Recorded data
(* ===== verification/AnomalyTrackers.v ===== *)
(** * Beacons and resource baselines ([anomaly/beacon.py], [anomaly/entity_baseline.py])

    The tracker of inter-arrival times per process and destination, and the
    sampler of the processor time and memory of services. What [/proc] and the
    cgroup files hold is an argument. *)

From S2P Require Import Prelude Schemas RuleEval Vuln Enrichment Float64 AnomalyStats.

(** ** [BeaconTracker] *)

Definition RING_SIZE : nat := 32.

Record BeaconHit := mkHit {
  bh_process_name : string; bh_dst_ip : string; bh_dst_port : Z; bh_entity_key : string;
  bh_count : Z; bh_mean_interval_s : float64; bh_stddev_interval_s : float64; bh_cv : float64;
}.

Record KeyState := mkKeyState { ks_last_ts : option float64; ks_intervals : list float64 }.

(** The f-string of [_entity_key]. *)
Definition entity_key (process_name dst_ip : string) (dst_port : Z) : string :=
  process_name +:+ "->" +:+ dst_ip +:+ ":" +:+ str_of_Z dst_port.

Record BeaconTracker := mkBeacon {
  bt_keys : list (string * KeyState);
  bt_last_seen : gmap string float64;
}.
Definition beacon_init : BeaconTracker := mkBeacon [] ∅.

Definition last_seen (b : BeaconTracker) (k : string) : float64 := default fneg_inf (bt_last_seen b !! k).
Definition oldest_key (b : BeaconTracker) : option string :=
  match (bt_keys b).*1 with
  | [] => None
  | k :: ks => Some (min_by (fun x y => flt (last_seen b x) (last_seen b y)) ks k)
  end.

Section Beacon.
Context (cfg : AnomalyConfig) (sq : float64 -> result PyErr float64).

Definition beacon_admit (key : string) : ST BeaconTracker unit := fun b =>
  if od_mem key (bt_keys b) then (Ok tt, b)
  else
    let add b := mkBeacon (od_set key (mkKeyState None []) (bt_keys b)) (bt_last_seen b) in
    if ac_max_entities_per_metric cfg <=? Z.of_nat (length (bt_keys b)) then
      match oldest_key b with
      | None => (Err ValueError, b)
      | Some v => (Ok tt, add (mkBeacon (od_del v (bt_keys b)) (delete v (bt_last_seen b))))
      end
    else (Ok tt, add b).

Definition beacon_evaluate (intervals : list float64) (process_name dst_ip : string) (dst_port : Z) (key : string)
  : result PyErr (option BeaconHit) :=
  let n := Z.of_nat (length intervals) in
  if n <? ac_beacon_min_events cfg then Ok None
  else
    mean ← py_mean intervals;
    if fle mean fzero then Ok None
    else if negb (fle (ac_beacon_min_interval_s cfg) mean && fle mean (ac_beacon_max_interval_s cfg)) then Ok None
    else
      var ← variance sq mean intervals;
      stddev ← math_sqrt var;
      cv ← fdiv stddev mean;
      if fle (ac_beacon_max_cv cfg) cv then Ok None
      else Ok (Some (mkHit process_name dst_ip dst_port key n mean stddev cv)).

(** Record an observation at [epoch] of a tracked key. *)
Definition touch (epoch : float64) (st : KeyState) : KeyState :=
  mkKeyState (Some epoch)
    (match ks_last_ts st with
     | Some last => ring_append RING_SIZE (ks_intervals st) (fsub epoch last)
     | None => ks_intervals st
     end).

Definition beacon_observe (process_name dst_ip : string) (dst_port : Z) (ts : Z) : ST BeaconTracker (option BeaconHit) :=
  let key := entity_key process_name dst_ip dst_port in
  (do! beacon_admit key;
   let! epoch := st_lift (timestamp ts) in
   fun b =>
     match od_get key (bt_keys b) with
     | None => (Err KeyError, b)
     | Some st =>
         let st' := touch epoch st in
         (beacon_evaluate (ks_intervals st') process_name dst_ip dst_port key,
          mkBeacon (od_set key st' (bt_keys b)) (<[key := epoch]> (bt_last_seen b)))
     end)%st.
End Beacon.

Section BeaconRows.
Context {T : Type} `{JsonText T} (float_parse : string -> option float64) (cfg : AnomalyConfig).

Definition beacon_doc (st : KeyState) : jval :=
  JDict [("last_ts"%string, match ks_last_ts st with Some t => JFloat t | None => JNull end);
         ("intervals"%string, JList (JFloat <$> ks_intervals st))].
Definition beacon_rows (b : BeaconTracker) : list (BaselineRow T) :=
  (fun p => ("beacon", p.1, "beacon", json_dump (beacon_doc p.2))%string) <$> bt_keys b.

Definition parse_beacon (doc : jval) : result PyErr (option float64 * list float64) :=
  raw_last ← jsub doc "last_ts";
  last_ts ← (match raw_last with JNull => Ok None | v => t ← jfloat float_parse v; Ok (Some t) end);
  raw ← jsub doc "intervals";
  items ← jiter raw;
  intervals ← jfloats float_parse items;
  Ok (last_ts, intervals).

(** [except (KeyError, TypeError, ValueError)]. *)
Definition beacon_caught (e : PyErr) : bool :=
  match e with KeyError | TypeError | ValueError => true | _ => false end.

Definition beacon_load_row (key : string) (blob : T) : ST BeaconTracker bool :=
  match json_load blob with
  | None => st_ret false
  | Some doc =>
      match parse_beacon doc with
      | Err e => if beacon_caught e then st_ret false else st_raise e
      | Ok (last_ts, intervals) =>
          (do! beacon_admit cfg key;
           fun b => (Ok true,
                     mkBeacon (od_set key (mkKeyState None (lastn RING_SIZE intervals)) (bt_keys b))
                       (<[key := default fneg_inf last_ts]> (bt_last_seen b))))%st
      end
  end.
End BeaconRows.

(** ** [ResourceSampler] *)

Inductive Metric := CpuPct | RssBytes.
#[export] Instance Metric_eq_dec : EqDecision Metric.
Proof. solve_decision. Defined.
Definition METRICS : list Metric := [CpuPct; RssBytes].
Definition metric_name (m : Metric) : string := match m with CpuPct => "cpu_pct" | RssBytes => "rss_bytes" end.
Definition metric_of (name : string) : option Metric := List.find (fun m => String.eqb (metric_name m) name) METRICS.

Record ResourceSignal := mkResourceSignal {
  rs_entity_key : string; rs_unit : option string; rs_metric : Metric;
  rs_observed : float64; rs_mean : float64; rs_factor : float64; rs_is_self : bool;
}.

(** [_cpu_ticks], [None] for the [IndexError] or [ValueError] its caller
    catches. *)
Definition cpu_ticks (stat_text : string) : option Z :=
  rest ← after_last_paren stat_text;
  let fields := split_ws rest in
  u ← fields !! 11%nat; utime ← py_int u;
  s ← fields !! 12%nat; stime ← py_int s;
  Some (utime + stime).

Fixpoint rss_of_lines (lines : list string) : option Z :=
  match lines with
  | [] => None
  | line :: rest =>
      if startswith "VmRSS:" line then
        (kb ← split_ws line !! 1%nat; n ← py_int kb; Some (n * 1024))
      else rss_of_lines rest
  end.
Definition rss_bytes (status_text : string) : option Z := rss_of_lines (splitlines status_text).

(** Per metric, the baseline and the streak. *)
Record Baseline := mkBaseline { bl_stats : WindowedStats; bl_streak : Z }.
Definition baseline_init : Baseline := mkBaseline ws_init 0.

Record EntityState := mkEntityState {
  es_pid : option Z; es_prev_ticks : option Z; es_prev_t : option float64;
  es_cpu : Baseline; es_rss : Baseline;
}.
Definition entity_state_init : EntityState := mkEntityState None None None baseline_init baseline_init.
Definition baseline (m : Metric) (st : EntityState) : Baseline := match m with CpuPct => es_cpu st | RssBytes => es_rss st end.
Definition set_baseline (m : Metric) (b : Baseline) (st : EntityState) : EntityState :=
  match m with
  | CpuPct => mkEntityState (es_pid st) (es_prev_ticks st) (es_prev_t st) b (es_rss st)
  | RssBytes => mkEntityState (es_pid st) (es_prev_ticks st) (es_prev_t st) (es_cpu st) b
  end.

Definition ResourceSampler : Type := list (string * EntityState).

(** What the sampler reads: [cgroup.procs] of a unit, [stat] and [status] of
    a process; [None] is an [OSError]. *)
Record ProcWorld := mkProcWorld {
  pw_cgroup_procs : string -> option string;
  pw_stat : Z -> option string;
  pw_status : Z -> option string;
}.

Definition is_digits (s : string) : bool := negb (String.eqb s EmptyString) && str_forall is_digit s.
Fixpoint first_pid (lines : list string) : option Z :=
  match lines with
  | [] => None
  | raw :: rest => let line := strip raw in if is_digits line then py_int line else first_pid rest
  end.
Definition main_pid_of (pw : ProcWorld) (unit : string) : option Z :=
  text ← pw_cgroup_procs pw unit; first_pid (splitlines text).

(** [l[:n]]. *)
Definition py_slice_to {A} (n : Z) (l : list A) : list A :=
  if n <? 0 then take (length l - Z.to_nat (- n)) l else take (Z.to_nat n) l.

Section Sampler.
Context (cfg : AnomalyConfig) (sq : float64 -> result PyErr float64).

Definition breach (ring : list float64) (value : float64) : result PyErr (option float64) :=
  if Z.of_nat (length ring) <? ac_min_samples cfg then Ok None
  else
    mean ← py_mean ring;
    Ok (if flt fzero mean && flt (fmul (ac_sustained_factor cfg) mean) value then Some mean else None).

(** The streak after a sample, and the signal at the sample that completes
    it. A ring that is too short leaves the streak alone. *)
Definition judge_sample (ring : list float64) (streak : Z) (key : string) (unit : option string) (m : Metric) (value : float64)
  : result PyErr (option ResourceSignal * Z) :=
  if Z.of_nat (length ring) <? ac_min_samples cfg then Ok (None, streak)
  else
    b ← breach ring value;
    match b with
    | None => Ok (None, 0)
    | Some mean =>
        let streak' := streak + 1 in
        if streak' =? ac_sustained_ticks cfg then
          factor ← fdiv value mean;
          Ok (Some (mkResourceSignal key unit m value mean factor (String.eqb key "self")), streak')
        else Ok (None, streak')
    end.

(** [0 < streak < sustained_ticks]: the baseline is frozen. *)
Definition frozen (streak : Z) : bool := (0 <? streak) && (streak <? ac_sustained_ticks cfg).

Definition observe_sample (key : string) (unit : option string) (m : Metric) (value : float64)
  : ST Baseline (option ResourceSignal) := fun b =>
  match judge_sample (ring (bl_stats b) W1h) (bl_streak b) key unit m value with
  | Err e => (Err e, b)
  | Ok (fired, streak) =>
      if frozen streak then (Ok fired, mkBaseline (bl_stats b) streak)
      else
        let '(r, ws) := push_minute sq (ac_min_samples cfg) finf value (bl_stats b) in
        (match r with Ok _ => Ok fired | Err e => Err e end, mkBaseline ws streak)
  end.

Definition observe_entity (key : string) (unit : option string) (sample : Metric * float64) : ST EntityState (list ResourceSignal) :=
  fun st =>
    let '(r, b) := observe_sample key unit sample.1 sample.2 (baseline sample.1 st) in
    (option_list <$> r, set_baseline sample.1 b st).

Definition rss_sample (status_text : string) : result PyErr (list (Metric * float64)) :=
  match rss_bytes status_text with
  | None => Ok []
  | Some n => v ← float_of_int n; Ok [(RssBytes, v)]
  end.

Context (clk_tck : Z).

(** The processor share since the anchor, when the anchor is of the same
    process. *)
Definition cpu_sample (st : EntityState) (pid ticks : Z) (now : float64) : result PyErr (list (Metric * float64)) :=
  match es_pid st, es_prev_ticks st, es_prev_t st with
  | Some pid', Some prev_ticks, Some prev_t =>
      if (pid =? pid') && flt prev_t now then
        a ← int_truediv (ticks - prev_ticks) clk_tck;
        b ← fdiv a (fsub now prev_t);
        let cpu_pct := fmul b (float_lit 100 1) in
        Ok (if fle fzero cpu_pct then [(CpuPct, cpu_pct)] else [])
      else Ok []
  | _, _, _ => Ok []
  end.

Definition sample_state (pw : ProcWorld) (key : string) (unit : option string) (pid : Z) (now : float64)
  : ST EntityState (list ResourceSignal) :=
  match pw_stat pw pid, pw_status pw pid with
  | Some stat_text, Some status_text =>
      (let! rss := st_lift (rss_sample status_text) in
       let! cpu := (match cpu_ticks stat_text with
                    | None => st_ret []
                    | Some ticks =>
                        let! st := st_get in
                        let! cpu := st_lift (cpu_sample st pid ticks now) in
                        do! st_modify (fun st => mkEntityState (Some pid) (Some ticks) (Some now) (es_cpu st) (es_rss st));
                        st_ret cpu
                    end) in
       st_collect (observe_entity key unit) (rss ++ cpu))%st
  | _, _ => (do! st_modify (fun st => mkEntityState None None (es_prev_t st) (es_cpu st) (es_rss st)); st_ret [])%st
  end.

Definition sample_one (pw : ProcWorld) (now : float64) (target : string * option string * Z) : ST ResourceSampler (list ResourceSignal) :=
  fun s =>
    let '(key, unit, pid) := target in
    let '(r, st) := sample_state pw key unit pid now (default entity_state_init (od_get key s)) in
    (r, od_set key st s).

Definition targets (pw : ProcWorld) (self_pid : Z) (units : list string) : list (string * option string * Z) :=
  ("self"%string, None, self_pid)
  :: omap (fun u => pid ← main_pid_of pw u; Some ("svc:" +:+ u, Some u, pid))%string
       (py_slice_to (ac_max_entities_per_metric cfg) units).

Definition sample (pw : ProcWorld) (self_pid : Z) (units : list string) (now : float64) : ST ResourceSampler (list ResourceSignal) :=
  st_collect (sample_one pw now) (targets pw self_pid units).
End Sampler.

Section SamplerRows.
Context {T : Type} `{JsonText T} (float_parse : string -> option float64).

Definition sampler_rows (s : ResourceSampler) : list (BaselineRow T) :=
  p ← s; m ← METRICS;
  match ring (bl_stats (baseline m p.2)) W1h with
  | [] => []
  | _ => [("resource." +:+ metric_name m, p.1, "1h", serialize_window (bl_stats (baseline m p.2)) W1h)]%string
  end.

Definition sampler_load_row (metric_kind entity_key window_name : string) (blob : T) : ST ResourceSampler bool := fun s =>
  if negb (startswith "resource." metric_kind) || negb (String.eqb window_name "1h") then (Ok false, s)
  else
    match metric_of (str_drop (String.length "resource.") metric_kind) with
    | None => (Ok false, s)
    | Some m =>
        let st := default entity_state_init (od_get entity_key s) in
        match load_window float_parse "1h" blob (bl_stats (baseline m st)) with
        | (Ok true, ws) => (Ok true, od_set entity_key (set_baseline m (mkBaseline ws (bl_streak (baseline m st))) st) s)
        | (Ok false, _) => (Ok false, s)
        | (Err e, _) => (Err e, s)
        end
    end.
End SamplerRows.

> **TASK PROMPT**:
If a line falls between the first line of the entries and the line containing "bh_process_name : string;", or is one of those two, restate it word for word; leave all other lines out.

> **WRITTEN ANSWER**:
(* ===== verification/AnomalyTrackers.v ===== *)
(** * Beacons and resource baselines ([anomaly/beacon.py], [anomaly/entity_baseline.py])

    The tracker of inter-arrival times per process and destination, and the
    sampler of the processor time and memory of services. What [/proc] and the
    cgroup files hold is an argument. *)

From S2P Require Import Prelude Schemas RuleEval Vuln Enrichment Float64 AnomalyStats.

(** ** [BeaconTracker] *)

Definition RING_SIZE : nat := 32.

Record BeaconHit := mkHit {
  bh_process_name : string; bh_dst_ip : string; bh_dst_port : Z; bh_entity_key : string;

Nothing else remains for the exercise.